* [EXERCISE BRIEF]
Scan the records below for the line containing "(** [IRBuilderNode::CurrentBlockIsDataFlow]. *)" and the line containing "scope <- PopScope ;;". Copy both, plus every line between, exactly.
*** INFORMATION SHOWN Section Begins ***
(** [ScopeManagerNode::GetVar]. *)
Definition GetVar (self : IRBuilderNode) (name : string) : option ObjectRef :=
  name2value self !! name.

(** [ScopeManagerNode::AddVars].  The owning scope is given by its index
    in [scopes], counted from the bottom; an index past the top stands for
    a scope object that is not on the stack. *)
Definition AddVars (name : string) (value : ObjectRef) (scope : nat) : M unit :=
  self <- get ;;
  (if decide (name2value self !! name = None) then ret tt
   else throw (LOG_FATAL "Variable already exists: ")) ;;
  modify (set_name2value (insert name value)) ;;
  modify (set_scopes (alter (AddVar name) scope)).

(** *** [IRModuleScopeNode] *)

(** [structural_map.find(func)]. *)
Definition structural_map_find (func : BaseFunc) (m : list (BaseFunc * GlobalVar))
    : option GlobalVar :=
  snd <$> find (fun e => StructuralEqual (fst e) func) m.

(** [structural_map[func] = gv]. *)
Fixpoint structural_map_assign (func : BaseFunc) (gv : GlobalVar)
    (m : list (BaseFunc * GlobalVar)) : list (BaseFunc * GlobalVar) :=
  match m with
  | [] => [(func, gv)]
  | e :: m' =>
      if StructuralEqual (fst e) func then (fst e, gv) :: m'
      else e :: structural_map_assign func gv m'
  end.

(** [IRModuleScopeNode::Add].  [h] is the address the [GlobalVar] object
    is allocated at; the result carries the next free address. *)
Definition Add (name : string) (func : BaseFunc) (h : addr) (self : IRModuleScopeNode)
    : GlobalVar * (addr * IRModuleScopeNode) :=
  match structural_map_find func (structural_map self) with
  | Some gv => (gv, (h, self))
  | None =>
      let gv := mkGlobalVar h name in
      (gv, (S h, mkIRModuleScopeNode (<[gv := func]> (func_map self))
                                     (structural_map_assign func gv (structural_map self))))
  end.

(** A sequence of calls of [Add], each with its name hint and function:
    the symbols returned, the next free address and the table at the end. *)
Fixpoint Add_all (calls : list (string * BaseFunc)) (h : addr) (self : IRModuleScopeNode)
    : list GlobalVar * (addr * IRModuleScopeNode) :=
  match calls with
  | [] => ([], (h, self))
  | (name, func) :: calls' =>
      let '(gv, (h1, self1)) := Add name func h self in
      let '(gvs, r) := Add_all calls' h1 self1 in
      (gv :: gvs, r)
  end.

(** The state of a module scope that [Add] maintains, [h] being the next
    free address: every symbol of the table is an object allocated
    already; no two entries of [structural_map] have structurally equal
    functions or the same symbol; and [func_map] holds the same pairs as
    [structural_map]. *)
Definition IRModuleScope_wf (h : addr) (m : IRModuleScopeNode) : Prop :=
  (forall f g, (f, g) ∈ structural_map m -> gv_addr g < h)
  /\ (forall i j e1 e2,
        structural_map m !! i = Some e1 -> structural_map m !! j = Some e2 ->
        StructuralEqual (fst e1) (fst e2) = true \/ snd e1 = snd e2 -> i = j)
  /\ (forall g f, func_map m !! g = Some f <-> (f, g) ∈ structural_map m).

(** The tables a program can have: the table of a new module scope, and
    what [Add] makes of such a table; other objects may be allocated in
    between. *)
Inductive IRModuleScope_reachable : addr -> IRModuleScopeNode -> Prop :=
  | reachable_new (h : addr) :
      IRModuleScope_reachable h (mkIRModuleScopeNode ∅ [])
  | reachable_alloc (h : addr) (m : IRModuleScopeNode) :
      IRModuleScope_reachable h m -> IRModuleScope_reachable (S h) m
  | reachable_Add (h : addr) (m : IRModuleScopeNode) (name : string) (func : BaseFunc) :
      IRModuleScope_reachable h m ->
      IRModuleScope_reachable (fst (snd (Add name func h m)))
                              (snd (snd (Add name func h m))).

(** [IRModuleScopeNode::AsIRModule]: the module that the constructor
    makes of the function table. *)
Definition AsIRModule (self : IRModuleScopeNode) : Result IRModule :=
  IRModule_new (func_map self).

(** ** The IR builder ([src/relax/ir/ir_builder.cc]) *)

(** [RelayExprNode::checked_type()], declared in [tvm/ir/expr.h] and not
    in these sources: the cached type, checked to be defined. *)
Definition checked_type (e : Expr) : Result Ty :=
  match expr_checked_type_ e with
  | Some t => OK t
  | None =>
      Throw (ICHECK_failed
        "internal error: the type checker has not populated the checked_type field for ")
  end.

(** [InferShape]. *)
Definition InferShape (call : Call) : option Expr :=
  match call_shape_ call with
  | Some s => Some s
  | None =>
      let diag_ctx := DiagnosticContext_Default in
      match as_OpNode (call_op call) with
      | Some op =>
          match FInferShape_map op with
          | Some f => f call diag_ctx
          | None => None
          end
      | None => None
      end
  end.

(** [InferType]; the undefined [Type()] is [None]. *)
Definition InferType (call : Call) : option Ty :=
  match call_checked_type_ call with
  | Some t => Some t
  | None =>
      let diag_ctx := DiagnosticContext_Default in
      match as_OpNode (call_op call) with
      | Some op =>
          match FInferType_map op with
          | Some f => f call diag_ctx
          | None => None
          end
      | None => None
      end
  end.

(** [IRBuilderNode::CurrentBlockIsDataFlow]. *)
Definition CurrentBlockIsDataFlow : M bool :=
  self <- get ;;
  scope <- lift (back (scopes self)) ;;
  ret (is_DataflowScope scope).

(** [IRBuilderNode::LookupBinding]. *)
Definition LookupBinding (id : Id) : M Expr :=
  self <- get ;;
  match id2bind self !! id with
  | None => throw (LOG_FATAL "Cannot find binding for ")
  | Some e => ret e
  end.

(** [IRBuilderNode::BeginDataflowBlock] and [IRBuilderNode::BeginBindingBlock]. *)
Definition BeginDataflowBlock : M unit :=
  modify (set_scopes (fun l => l ++ [DataflowScope_new])).
Definition BeginBindingBlock : M unit :=
  modify (set_scopes (fun l => l ++ [NonDataflowScope_new])).

(** [IRBuilderNode::EndBlock]. *)
Definition EndBlock : M BindingBlock :=
  self <- get ;;
  (match scopes self with
   | [] => throw (CHECK_failed "!scopes.empty()")
   | _ => ret tt
   end) ;;
  scope <- PopScope ;;
  match node scope with
  | DataflowScopeNode bs => ret (mkDataflowBlock bs)
  | NonDataflowScopeNode bs => ret (mkBindingBlock bs)
  | _ => throw (ICHECK_failed "Invalid scope: ")
  end.

(** [IRBuilderNode::AddFuncToContext]. *)
Definition AddFuncToContext (func : BaseFunc) (func_name_hint : string) : M GlobalVar :=
  self <- get ;;
  match GetScope is_IRModuleScope self with
  | Some i =>
      match scopes self !! i with
      | Some (mkBaseScope vs cbs (IRModuleScope_ m)) =>
          let '(gv, (h, m')) := Add func_name_hint func (next_addr self) m in
          modify (set_next_addr (fun _ => h)) ;;
          modify (set_scopes (alter (fun _ => mkBaseScope vs cbs (IRModuleScope_ m')) i)) ;;
          ret gv
      | _ => throw (ICHECK_failed "No IRModuleScope in context")
      end
  | None => throw (ICHECK_failed "No IRModuleScope in context")
  end.

(** [IRBuilderNode::GetContextIRModule]. *)
Definition GetContextIRModule : M IRModule :=
  self <- get ;;
  match GetScope is_IRModuleScope self with
  | Some i =>
      match scopes self !! i with
      | Some (mkBaseScope _ _ (IRModuleScope_ m)) => lift (AsIRModule m)
      | _ => throw (ICHECK_failed "No IRModuleScope in context")
      end
  | None => throw (ICHECK_failed "No IRModuleScope in context")
  end.

(** [IRBuilderNode::Emit(const VarBinding&)]. *)
Definition Emit (binding : VarBinding) : M Var :=
  self <- get ;;
  scope <- lift (back (scopes self)) ;;
  (match node scope with
   | DataflowScopeNode _ =>
       ICHECK (var_is_dataflow (vb_var binding))
         "Emit can only be used for local bindings in a dataflow block, use EmitOutput for output bindings instead" ;;
       modify (set_scopes (alter_back (bindings_push_back (Binding_VarBinding binding))))
   | NonDataflowScopeNode _ =>
       modify (set_scopes (alter_back (bindings_push_back (Binding_VarBinding binding))))
   | _ => throw (LOG_FATAL "Invalid scope: ")
   end) ;;
  modify (set_id2bind (insert (vid (vb_var binding)) (vb_value binding))) ;;
  ret (vb_var binding).

(** [IRBuilderNode::EmitOutput(const VarBinding&)]. *)
Definition EmitOutput (binding : VarBinding) : M Var :=
  self <- get ;;
  scope <- lift (back (scopes self)) ;;
  (match node scope with
   | DataflowScopeNode _ =>
       ICHECK (var_is_dataflow (vb_var binding))
         "EmitOutput has to be called inside dataflow block." ;;
       modify (set_scopes (alter_back (bindings_push_back (Binding_VarBinding binding))))
   | _ => throw (LOG_FATAL "Invalid scope: ")
   end) ;;
  modify (set_id2bind (insert (vid (vb_var binding)) (vb_value binding))) ;;
  ret (vb_var binding).

(** [IRBuilderNode::EmitMatchShape(const MatchShape&)].  The update of
    [id2bind] is commented out in the source. *)
Definition EmitMatchShape (binding : MatchShape) : M Var :=
  self <- get ;;
  scope <- lift (back (scopes self)) ;;
  (match node scope with
   | DataflowScopeNode _ =>
       ICHECK (var_is_dataflow (ms_var binding))
         "EmitMatchShape can only be used for local bindings in a dataflow block." ;;
       modify (set_scopes (alter_back (bindings_push_back (Binding_MatchShape binding))))
   | NonDataflowScopeNode _ =>
       ICHECK (negb (var_is_dataflow (ms_var binding)))
         "cannot emit dataflow vars outside a dataflow block: " ;;
       modify (set_scopes (alter_back (bindings_push_back (Binding_MatchShape binding))))
   | _ => throw (LOG_FATAL "Invalid scope: ")
   end) ;;
  ret (ms_var binding).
*** INFORMATION SHOWN Section Ends ***
* [TASK ANSWER]
(** [IRBuilderNode::CurrentBlockIsDataFlow]. *)
Definition CurrentBlockIsDataFlow : M bool :=
  self <- get ;;
  scope <- lift (back (scopes self)) ;;
  ret (is_DataflowScope scope).

(** [IRBuilderNode::LookupBinding]. *)
Definition LookupBinding (id : Id) : M Expr :=
  self <- get ;;
  match id2bind self !! id with
  | None => throw (LOG_FATAL "Cannot find binding for ")
  | Some e => ret e
  end.

(** [IRBuilderNode::BeginDataflowBlock] and [IRBuilderNode::BeginBindingBlock]. *)
Definition BeginDataflowBlock : M unit :=
  modify (set_scopes (fun l => l ++ [DataflowScope_new])).
Definition BeginBindingBlock : M unit :=
  modify (set_scopes (fun l => l ++ [NonDataflowScope_new])).

(** [IRBuilderNode::EndBlock]. *)
Definition EndBlock : M BindingBlock :=
  self <- get ;;
  (match scopes self with
   | [] => throw (CHECK_failed "!scopes.empty()")
   | _ => ret tt
   end) ;;
  scope <- PopScope ;;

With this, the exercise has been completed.